There are many existing archived messages containing embedded links 
into the existing MHonArc [MHonArc] mail archive. These links must 
continue to work, but they should reach the message as archived in 
the new system. 


3. Internationalized Address Considerations 


The archive and search functions should anticipate internationalized 
email addresses as discussed in the following three documents -- 
[RFC6531], [RFC6532], and [IMAP-UTF8]. There is no firm requirement 
at this time. 


4. IMAP Access 


Requirements for allowing access to the archives using IMAP are 
captured in [IMAP-ARCH]. The archive system must anticipate 
integrating with a system that provides IMAP access. 


5. Security Considerations 


Creating a new tool for searching and archiving IETF email lists does 
not affect the security of the Internet in any significant fashion. 

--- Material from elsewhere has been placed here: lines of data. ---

(* ===== verification/RbTreeSpec.v ===== *)
(** * Red-black trees: the pointer operations against trees (RbTree)

    A tree of node addresses, a place in it (a list of frames, innermost first),
    and the cells that memory holds for them.  The operations are proved in the
    logic of total correctness; a rotation, an insertion and a removal are steps
    on trees. *)

From S2P Require Import Prelude Total RbTree.

(** ** Memory as a list of cells *)

Definition cell : Type := Z * rb_node.
Implicit Types (K : list cell) (F : gmap Z rb_node) (s : rb_mem).

(** The cells [K] are in memory under distinct addresses other than 0, with the
    root [r]; the rest of memory is [F]. *)
Record holds F (r : Z) K s : Prop := {
  holds_nodup : NoDup (0 :: K.*1);
  holds_cells : forall p n, (p, n) ∈ K -> rb_nodes s !! p = Some n;
  holds_frame : forall p, p ∉ K.*1 -> rb_nodes s !! p = F !! p;
  holds_root : rb_root s = r
}.

Lemma holds_perm F r K K' s : K ≡ₚ K' -> holds F r K s -> holds F r K' s.
Proof.
  intros E [H1 H2 H3 H4]. split; [by rewrite <- E| | |done].
  - intros p n. rewrite <- E. apply H2.
  - intros p. rewrite <- E. apply H3.
Qed.

Lemma total_perm {A} F r K K' (m : P A) Q : K ≡ₚ K' -> total (holds F r K') m Q -> total (holds F r K) m Q.
Proof. intros E Hm. eapply total_pre; [|exact Hm]. intros s. by apply holds_perm. Qed.

Lemma total_holds {A} F r K (m : P A) Q : (NoDup (0 :: K.*1) -> total (holds F r K) m Q) -> total (holds F r K) m Q.
Proof. intros Hm s Hs. by apply Hm; [apply Hs|]. Qed.

Lemma node_at_rule {A} F r K p n (k : rb_node -> P A) Q :
  (p, n) ∈ K -> total (holds F r K) (k n) Q -> total (holds F r K) (node_at p ≫= k) Q.
Proof.
  intros Hp Hk s Hs. destruct (Hk s Hs) as (a & s' & E & HQ). exists a, s'. split; [|done].
  rewrite (M_bind_val _ _ s n s); [done|]. unfold node_at. by rewrite (holds_cells _ _ _ _ Hs p n Hp).
Qed.

Lemma total_assoc {A B C} P' (m : P A) (f : A -> P B) (g : B -> P C) Q :
  total P' (m ≫= fun a => f a ≫= g) Q -> total P' ((m ≫= f) ≫= g) Q.
Proof.
  intros Hm s Hs. destruct (Hm s Hs) as (a & s' & E & HQ). exists a, s'. split; [|done].
  rewrite <- E. rewrite !M_bind_unfold. by destruct (m s) as [[? ?]|].
Qed.

Lemma get_child_rule {A} F r K p n d (k : Z -> P A) Q :
  (p, n) ∈ K -> total (holds F r K) (k (child d n)) Q -> total (holds F r K) (get_child d p ≫= k) Q.
Proof. intros Hp Hk. apply total_assoc. by eapply node_at_rule. Qed.
Lemma get_parent_rule {A} F r K p n (k : Z -> P A) Q :
  (p, n) ∈ K -> total (holds F r K) (k (rb_parent n)) Q -> total (holds F r K) (get_parent p ≫= k) Q.
Proof. intros Hp Hk. apply total_assoc. by eapply node_at_rule. Qed.
Lemma get_color_rule {A} F r K p n (k : Z -> P A) Q :
  (p, n) ∈ K -> total (holds F r K) (k (rb_color n)) Q -> total (holds F r K) (get_color p ≫= k) Q.
Proof. intros Hp Hk. apply total_assoc. by eapply node_at_rule. Qed.
Lemma get_root_rule {A} F r K (k : Z -> P A) Q :
  total (holds F r K) (k r) Q -> total (holds F r K) (get_root ≫= k) Q.
Proof.
  intros Hk s Hs. destruct (Hk s Hs) as (a & s' & E & HQ). exists a, s'. split; [|done].
  rewrite (M_bind_val _ _ s r s); [done|]. unfold get_root, gets. by rewrite (holds_root _ _ _ _ Hs).
Qed.

Lemma put_known p n n' F r K s : holds F r ((p, n) :: K) s ->
  holds F r ((p, n') :: K) (mk_rbm (<[p := n']> (rb_nodes s)) (rb_root s)).
Proof.
  intros [H1 H2 H3 H4]. split; [done| | |done]; cbn in *.
  - intros q m [[= -> ->]|Hq]%elem_of_cons; [apply lookup_insert_eq|].
    rewrite lookup_insert_ne; [apply H2; set_solver|]. intros <-.
    apply NoDup_cons in H1 as [_ [H1 _]%NoDup_cons]. apply H1. apply list_elem_of_fmap. by exists (p, m).
  - intros q Hq. rewrite lookup_insert_ne by set_solver. by apply H3.
Qed.

Lemma upd_last p f n F r K : total (holds F r ((p, n) :: K)) (upd p f) (fun _ => holds F r ((p, f n) :: K)).
Proof.
  eapply node_at_rule; [left|]. intros s Hs. eexists tt, _. split; [reflexivity|]. by eapply put_known.
Qed.

Lemma upd_rule {A} p f n F r K K' (k : unit -> P A) Q :
  K ≡ₚ (p, n) :: K' -> total (holds F r ((p, f n) :: K')) (k tt) Q -> total (holds F r K) (upd p f ≫= k) Q.
Proof.
  intros E Hk. eapply total_perm; [exact E|]. eapply total_bind; [apply upd_last|]. by intros [].
Qed.

Lemma total_tail {A} P' (m : P A) Q : total P' (m ≫= mret) Q -> total P' m Q.
Proof.
  intros Hm s Hs. destruct (Hm s Hs) as (a & s' & E & HQ). exists a, s'. split; [|done].
  rewrite M_bind_unfold in E. by destruct (m s) as [[? ?]|].
Qed.

(** A computation with a known outcome, and what comes after it. *)
Lemma call_rule {A B} (m : P A) P' (Q' : A -> rb_mem -> Prop) (k : A -> P B) Q :
  total P' m Q' -> (forall a, total (Q' a) (k a) Q) -> total P' (m ≫= k) Q.
Proof. intros Hm Hk. by eapply total_bind. Qed.

Lemma ret_rule {A} P' (a : A) (Q : A -> rb_mem -> Prop) : (forall s, P' s -> Q a s) -> total P' (mret a) Q.
Proof. apply total_ret. Qed.

Lemma skip_rule {A B} P' (a : A) (k : A -> P B) Q : total P' (k a) Q -> total P' (mret a ≫= k) Q.
Proof. intros Hk s Hs. destruct (Hk s Hs) as (b & s' & E & HQ). by exists b, s'. Qed.

(** ** Trees and places in them *)

Inductive tree := Tip | Bin (c : Z) (l : tree) (x : Z) (r : tree).
#[export] Instance tree_eq_dec : EqDecision tree.
Proof. solve_decision. Defined.
Definition addr (t : tree) : Z := match t with Tip => 0 | Bin _ _ x _ => x end.

(** A node with its child of side [d] first. *)
Definition bin (d : side) (c : Z) (a : tree) (x : Z) (b : tree) : tree :=
  match d with Left => Bin c a x b | Right => Bin c b x a end.
Definition rb (d : side) (par c a b : Z) : rb_node :=
  match d with Left => mk_rb par c b a | Right => mk_rb par c a b end.

Fixpoint cells (par : Z) (t : tree) : list cell :=
  match t with
  | Tip => []
  | Bin c l x r => (x, mk_rb par c (addr r) (addr l)) :: cells x l ++ cells x r
  end.

(** The hole is on side [f_side] of the node [f_at], whose other child is [f_tree]. *)
Record frame := mk_frame { f_side : side; f_color : Z; f_at : Z; f_tree : tree }.
Definition place : Type := list frame.
Definition above (k : place) : Z := match k with [] => 0 | f :: _ => f_at f end.
Definition fill (f : frame) (t : tree) : tree := bin (f_side f) (f_color f) t (f_at f) (f_tree f).
Definition plug (k : place) (t : tree) : tree := fold_left (fun t f => fill f t) k t.
Lemma RandomWhamNoise_apply_unlisted (e : RandomWhamNoise T) (wav : list T)
    (sr : nat) (st : State G) (x : exn) :
  noise_paths w e = Raise x -> RandomWhamNoise_apply w e wav sr st = Raise x.
Proof.
  intros Hpaths. unfold RandomWhamNoise_apply, bind, lift.
  now rewrite Hpaths.
Qed.

Lemma _sample_noise_listed (e : RandomWhamNoise T) (st : State G)
    (paths : list Path) :
  noise_paths w e = Ok paths ->
  _sample_noise w e st
  = if length paths =? 0 then Ok (None, st)
    else bind (if wn_deterministic e
               then match nth_error paths 0 with
                    | Some p => ret p
                    | None => raise IndexError
                    end
               else random_choice paths)
           (fun path =>
              bind (lift (librosa_load w path))
                   (fun loaded => ret (Some loaded)))
           st.
Proof.
  intros Hpaths. unfold _sample_noise. unfold bind at 1, lift at 1.
  rewrite Hpaths. destruct (length paths =? 0); reflexivity.
Qed.

Lemma _sample_noise_unlisted (e : RandomWhamNoise T) (st : State G)
    (x : exn) :
  noise_paths w e = Raise x -> _sample_noise w e st = Raise x.
Proof.
  intros Hpaths. unfold _sample_noise, bind, lift. now rewrite Hpaths.
Qed.
End Catalogs.

(** C1. Whenever [apply] of a [RandomRIR], a [RandomGaussianNoise] or a
    [RandomWhamNoise] returns a waveform for an input [wav] and a sample
    rate [sr], the returned waveform has the length of [wav]. *)
Theorem apply_preserves_length :
  forall (T : Type) (ops : Sample T) (G : Type) (src : RandomSource T G)
         (w : World T) (e : CustomEffect T) (wav : list T) (sr : nat)
         (st : State G) (out : list T) (st' : State G),
    apply w e wav sr st = Ok (out, st') ->
    length out = length wav.
Proof.
  intros T ops G src w [e|e|e] wav sr st out st' Hrun; cbn in Hrun.
  - eapply RandomRIR_apply_length; eassumption.
  - eapply RandomGaussianNoise_apply_length; eassumption.
  - eapply RandomWhamNoise_apply_length; eassumption.
Qed.

Lemma apply_preserves_length_witness :
  exists out st',
    apply (demo_world [0.5; 1; 0.25]%float [0.5; -0.25; 2]%float 8000)
          (CustomWhamNoise (new_RandomWhamNoise (Some "wham"%string) false))
          [1; -1; 1; -1; 0.5]%float 16000
          (start_state [7] [0.5%float] [])
    = Ok (out, st')
    /\ length out = 5.
Proof.
  eexists. eexists. split.
  - vm_compute. reflexivity.
  - apply (@apply_preserves_length float float_ops (Tape float) tape_source
             (demo_world [0.5; 1; 0.25]%float [0.5; -0.25; 2]%float 8000)
             (CustomWhamNoise (new_RandomWhamNoise (Some "wham"%string) false))
             [1; -1; 1; -1; 0.5]%float 16000
             (start_state [7] [0.5%float] []) _
             (start_state [] [] [])).
    vm_compute. reflexivity.
Defined.

(** *** Empty catalogs *)

(** C3. With an empty asset catalog (an empty asset directory, or none),
    [RandomRIR.apply] and [RandomWhamNoise.apply] return the input waveform
    itself, raise nothing, and leave the random state and the log as they
    were. *)
Theorem empty_catalog_identity :
  forall (T : Type) (ops : Sample T) (G : Type) (src : RandomSource T G)
         (w : World T) (rir : RandomRIR) (wham : RandomWhamNoise T)
         (wav : list T) (sr : nat) (st : State G),
    (rir_paths w rir = Ok [] ->
     RandomRIR_apply w rir wav sr st = Ok (wav, st))
    /\ (noise_paths w wham = Ok [] ->
        RandomWhamNoise_apply w wham wav sr st = Ok (wav, st)).
Proof.
  intros T ops G src w rir wham wav sr st.
  unfold RandomRIR_apply, RandomWhamNoise_apply, bind.
  split; intros ->; reflexivity.
Qed.

Lemma empty_catalog_identity_witness :
  RandomRIR_apply empty_world (new_RandomRIR (Some "rir"%string) false)
    [1; -1; 0.5]%float 16000 (start_state [3] [0.5%float] [])
  = Ok ([1; -1; 0.5]%float, start_state [3] [0.5%float] [])
  /\ RandomWhamNoise_apply empty_world (new_RandomWhamNoise None false)
       [1; -1; 0.5]%float 16000 (start_state [3] [0.5%float] [])
     = Ok ([1; -1; 0.5]%float, start_state [3] [0.5%float] []).
Proof.
  destruct (@empty_catalog_identity float float_ops (Tape float) tape_source
              empty_world (new_RandomRIR (Some "rir"%string) false)
              (new_RandomWhamNoise None false)
              [1; -1; 0.5]%float 16000 (start_state [3] [0.5%float] []))
    as [Hrir Hwham].
  split.
  - apply Hrir. reflexivity.
  - apply Hwham. reflexivity.
Defined.

(** A missing directory is an empty catalog. *)
Lemma missing_dir_empty_catalog (T : Type) (w : World T)
    (rir : RandomRIR) (wham : RandomWhamNoise T) :
  (rir_dir rir = None -> rir_paths w rir = Ok [])
  /\ (noise_dir wham = None -> noise_paths w wham = Ok []).
Proof.
  unfold rir_paths, noise_paths. split; intros ->; reflexivity.
Qed.

(** *** Length reconciliation in RandomRIR *)

(** C5. In [RandomRIR.apply] with a non-empty catalog, once the signal is
    resampled back to the original rate: a warning is logged exactly when
    its length is more than 10 samples away from the original length, and
    in every case [apply] returns; the returned waveform is the resampled
    one padded with zeros on the right when it is shorter, cut on the right
    when it is longer, and has exactly the original length. *)
Theorem rir_length_reconciliation :
  forall (T : Type) (ops : Sample T) (G : Type) (src : RandomSource T G)
         (w : World T) (e : RandomRIR) (wav : list T) (sr : nat)
         (st st1 : State G) (resampled : list T),
    rir_paths w e <> Ok [] ->
    rir_reverberate w e wav sr st = Ok (resampled, st1) ->
    exists out,
      RandomRIR_apply w e wav sr st
      = Ok (out,
            mkState (rng st1)
              (log st1 ++
                 if (10 <? Z.abs (Z.of_nat (length wav)
                                  - Z.of_nat (length resampled)))%Z
                 then [LengthMismatch (length wav) (length resampled)]
                 else []))
      /\ length out = length wav
      /\ (length resampled < length wav ->
          out = resampled ++ repeat s_zero (length wav - length resampled))
      /\ (length wav < length resampled ->
          out = firstn (length wav) resampled)
      /\ (length resampled = length wav -> out = resampled).
Proof.
  intros T ops G src w e wav sr st st1 resampled Hcat Hrev.
  destruct (rir_reverberate_listed _ _ _ _ _ Hrev) as (paths & Hpaths & _).
  rewrite RandomRIR_apply_listed with (paths := paths) by exact Hpaths.
  destruct (Nat.eqb_spec (length paths) 0) as [Hlen|_].
  { apply length_zero_iff_nil in Hlen. subst paths. contradiction. }
  unfold bind. rewrite Hrev, rir_reconcile_run.
  eexists. split; [reflexivity|].
  destruct (Nat.ltb_spec (length resampled) (length wav)) as [Hlt|Hge].
  - repeat split; try lia.
    rewrite length_app, repeat_length. lia.
  - destruct (Nat.ltb_spec (length wav) (length resampled)) as [Hgt|Hle].
    + repeat split; try lia.
      rewrite length_firstn. lia.
    + repeat split; lia.
Qed.

Lemma rir_length_reconciliation_witness :
  exists out,
    RandomRIR_apply (demo_world [1; 0]%float [] 8000)
      (mkRandomRIR (Some "rir"%string) 3 ".npy" true)
      (repeat 0.5%float 40) 100 (start_state [] [] [])
    = Ok (out, mkState (mkTape [] [] []) [LengthMismatch 40 67])
    /\ length out = 40.
Proof.
  destruct (@rir_length_reconciliation float float_ops (Tape float)
              tape_source (demo_world [1; 0]%float [] 8000)
              (mkRandomRIR (Some "rir"%string) 3 ".npy" true)
              (repeat 0.5%float 40) 100 (start_state [] [] [])
              (start_state [] [] [])
              (repeat 0.5%float 67))
    as (out & Hrun & Hlen & _).
  - discriminate.
  - vm_compute. reflexivity.
  - exists out. split; [exact Hrun | exact Hlen].
Defined.

(** *** Energies in exact arithmetic *)

Section RealEnergy.
Local Open Scope R_scope.

Lemma real_sum_from (a : list R) (x : R) :
  fold_left Rplus a x = x + fold_left Rplus a 0.
Proof.
  revert x. induction a as [|y a IH]; intros x; cbn.
  - lra.
  - rewrite (IH (x + y)), (IH (0 + y)). lra.
Qed.

Lemma real_energy_cons (x : R) (a : list R) :
  np_sum (np_square (x :: a)) = x * x + np_sum (np_square a).
Proof.
  unfold np_sum, np_square. cbn.
  rewrite real_sum_from. lra.
Qed.

Lemma real_energy_nil : np_sum (np_square (@nil R)) = 0.
Proof. reflexivity. Qed.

Searching can be I/O and CPU intensive. The implementors of this 
tool should consider the potential for maliciously crafted searches 
attempting to consume all available resources. Similarly, the 
implementors should consider the potential for denial-of-service 
attacks through making many connections to the browsing system or 
rapid navigating within it. 


Preserving the integrity of the archives is important. The 
implementors should ensure that administrative access is 
appropriately authenticated, and that message paths into the archive 
are appropriately configured to avoid unauthorized message insertion.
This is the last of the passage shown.